[TASK STATEMENT]
Review the material and extract every line in which the word "Inductive" occurs.

*** SUPPLIED DATA Section Begins ***

(** * menpofit.sdm.fitter: the training orchestrator of SupervisedDescentFitter

    A shallow embedding of [SupervisedDescentFitter._train], its constructor,
    [increment] and [perturb_from_bounding_box] (src/menpofit/sdm/fitter.py),
    the properties of the orchestration that the specification states, and
    further properties that the code shows.

    What is given and what is taken as a collaborator.  The orchestrator is
    embedded statement by statement.  The functions it imports from menpo and
    from the rest of menpofit ([compute_reference_shape],
    [rescale_images_to_reference_shape], [compute_features], [scale_images],
    [align_shape_with_bounding_box], [Scale], fnmatch inside
    [keys_matching], and the [train] / [increment] methods of the per-scale
    algorithm objects) are fields of the class [Collaborators]: every theorem
    holds for all of them.  Collaborators are total; the failures modelled are
    the orchestrator's own look-ups ([image_batch[0]], [landmarks[key]],
    [group_labels[0]], list indexing).

    Objects.  Images and shapes are Python objects that the orchestrator
    mutates ([i.landmarks[key] = v], [transform.apply_inplace(shape)]), so
    both live in a store and are handled through references; a batch is a
    list of references and [current_shapes] a list of lists of references.

    Stages.  The algorithm objects are not part of the sources at hand.
    Where a property needs more of them than the calls made on them, what
    the specification says of them is taken as a named assumption, and
    [Recording] has stages that remember the examples they were trained on.

    [verbose] and the progress printing it switches on are left out: they
    print and do nothing else. *)

From stdpp Require Import base list list_numbers sets strings pretty.
From Stdlib Require Import Ascii QArith.
Local Open Scope Z_scope.

(** ** Landmark managers: the dictionary [image.landmarks] *)

Module Landmarks.
Section WithShape.
Context {Shape : Type}.

(** An insertion-ordered dictionary from group label to shape. *)
Definition t := list (string * Shape).

(** [landmarks[key]]; [None] stands for KeyError. *)
Fixpoint get (key : string) (lms : t) : option Shape :=
  match lms with
  | [] => None
  | (k, v) :: rest => if decide (k = key) then Some v else get key rest
  end.

(** [landmarks[key] = v]: replaces the value of an existing key in place,
    appends a new key at the end. *)
Fixpoint set (key : string) (v : Shape) (lms : t) : t :=
  match lms with
  | [] => [(key, v)]
  | (k, w) :: rest =>
      if decide (k = key) then (k, v) :: rest else (k, w) :: set key v rest
  end.

(** [landmarks.group_labels] *)
Definition group_labels (lms : t) : list string := lms.*1.

(** [landmarks.keys_matching(pattern)], over a matcher
    [fnmatch key pattern]. *)
Definition keys_matching (fnmatch : string → string → bool)
    (pattern : string) (lms : t) : list string :=
  filter (λ k, fnmatch k pattern = true) (group_labels lms).
End WithShape.
Arguments t : clear implicits.
End Landmarks.

(** An image: its pixel data and its landmark manager. *)
Record Image (Pixels Shape : Type) := mkImage {
  pixels : Pixels;
  landmarks : Landmarks.t Shape;
}.
Arguments mkImage {Pixels Shape}.
Arguments pixels {Pixels Shape}.
Arguments landmarks {Pixels Shape}.

(** References into the object stores. *)
Abbreviation ref := nat.

(** ** Collaborators *)

Class Collaborators := {
  Shape : Type;          (* a menpo PointCloud, by value *)
  Pixels : Type;
  num : Type;            (* the numbers held in [scales] and [diagonal] *)
  Feature : Type;        (* holistic feature callables, compared with [is] *)
  Feature_eq_dec :: EqDecision Feature;
  StageArgs : Type;      (* patch_features[j], patch_shape[j], n_iterations[j] *)
  Alg : Type;            (* the state of one algorithm object *)
  Rng : Type;            (* what a perturbation strategy draws its noise from *)
  (* fnmatch.fnmatch(key, pattern), as used by keys_matching *)
  fnmatch : string → string → bool;
  (* PointCloud.bounding_box() *)
  bounding_box : Shape → Shape;
  (* compute_reference_shape(shapes, diagonal) *)
  compute_reference_shape : list Shape → option num → Shape;
  (* rescale_images_to_reference_shape(images, group, reference_shape),
     on the image store: the new store and the images it returns *)
  rescale_images_to_reference_shape :
    list (Image Pixels Shape) → list ref → string → Shape →
    list (Image Pixels Shape) * list ref;
  (* compute_features(images, features) *)
  compute_features : list (Image Pixels Shape) → Feature → list (Image Pixels Shape);
  (* scale_images(images, scale) *)
  scale_images : list (Image Pixels Shape) → num → list (Image Pixels Shape);
  (* align_shape_with_bounding_box(shape, bounding_box) *)
  align_shape_with_bounding_box : Shape → Shape → Shape;
  (* x != 1 is [negb (num_is_one x)]; x / y *)
  num_is_one : num → bool;
  num_div : num → num → num;
  (* Scale(ratio, n_dims=2) applied to the points of a shape *)
  Scale : num → Shape → Shape;
  (* sd_algorithm_cls(features=, patch_shape=, n_iterations=) *)
  sd_algorithm_cls : StageArgs → Alg;
  (* algorithm.train(images, gt_shapes, current_shapes), on the shape store:
     the algorithm's new state, the new store, the estimates it returns *)
  alg_train :
    Alg → list Shape → list (Image Pixels Shape) → list Shape → list (list ref) →
    Alg * list Shape * list (list ref);
  (* algorithm.increment(images, gt_shapes, current_shapes), likewise *)
  alg_increment :
    Alg → list Shape → list (Image Pixels Shape) → list Shape → list (list ref) →
    Alg * list Shape * list (list ref);
}.

Abbreviation image := (Image Pixels Shape).

Section Fitter.
Context `{C : Collaborators}.

(** ** The fitter object *)

(** Attributes assigned by [__init__] and read, never assigned, by [_train]. *)
Record Config := mkConfig {
  features : list Feature;      (* self.features (holistic), one per scale *)
  diagonal : option num;        (* self.diagonal *)
  scales : list num;            (* self.scales *)
  (* self._perturb_from_bounding_box(shape, bounding_box) *)
  _perturb_from_bounding_box : Shape → Shape → Rng → Shape * Rng;
}.

(** [MultiFitter.n_scales], a property of the base class:
    the number of entries of [self.scales]. *)
Definition n_scales (cfg : Config) : nat := length (scales cfg).

(** The attributes [_train] assigns, and the stores of the objects it
    mutates. *)
Record State := mkState {
  reference_shape : option Shape;     (* self.reference_shape *)
  n_perturbations : Z;                (* self.n_perturbations *)
  algorithms : list Alg;              (* self.algorithms *)
  image_store : list image;
  shape_store : list Shape;
  rng : Rng;
}.

Definition set_reference_shape (s : Shape) (st : State) : State :=
  mkState (Some s) (n_perturbations st) (algorithms st)
          (image_store st) (shape_store st) (rng st).
Definition set_n_perturbations (n : Z) (st : State) : State :=
  mkState (reference_shape st) n (algorithms st)
          (image_store st) (shape_store st) (rng st).
Definition set_algorithms (a : list Alg) (st : State) : State :=
  mkState (reference_shape st) (n_perturbations st) a
          (image_store st) (shape_store st) (rng st).
Definition set_image_store (h : list image) (st : State) : State :=
  mkState (reference_shape st) (n_perturbations st) (algorithms st)
          h (shape_store st) (rng st).
Definition set_shape_store (h : list Shape) (st : State) : State :=
  mkState (reference_shape st) (n_perturbations st) (algorithms st)
          (image_store st) h (rng st).
Definition set_rng (g : Rng) (st : State) : State :=
  mkState (reference_shape st) (n_perturbations st) (algorithms st)
          (image_store st) (shape_store st) g.

(** ** What a run does, as a trace

    A run leaves the list of the calls it made, each with the state it was
    made in. *)

Inductive warning :=
  | RefShapeWarning                      (* 'No reference shape was provided...' *)
  | NPerturbWarning (old new : Z).       (* 'The original value of n_perturbation...' *)

Inductive method := Train | Increment.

*** SUPPLIED DATA Section Ends ***

[SOLUTION FOR THIS EXERCISE]
Inductive warning :=
Inductive method := Train | Increment.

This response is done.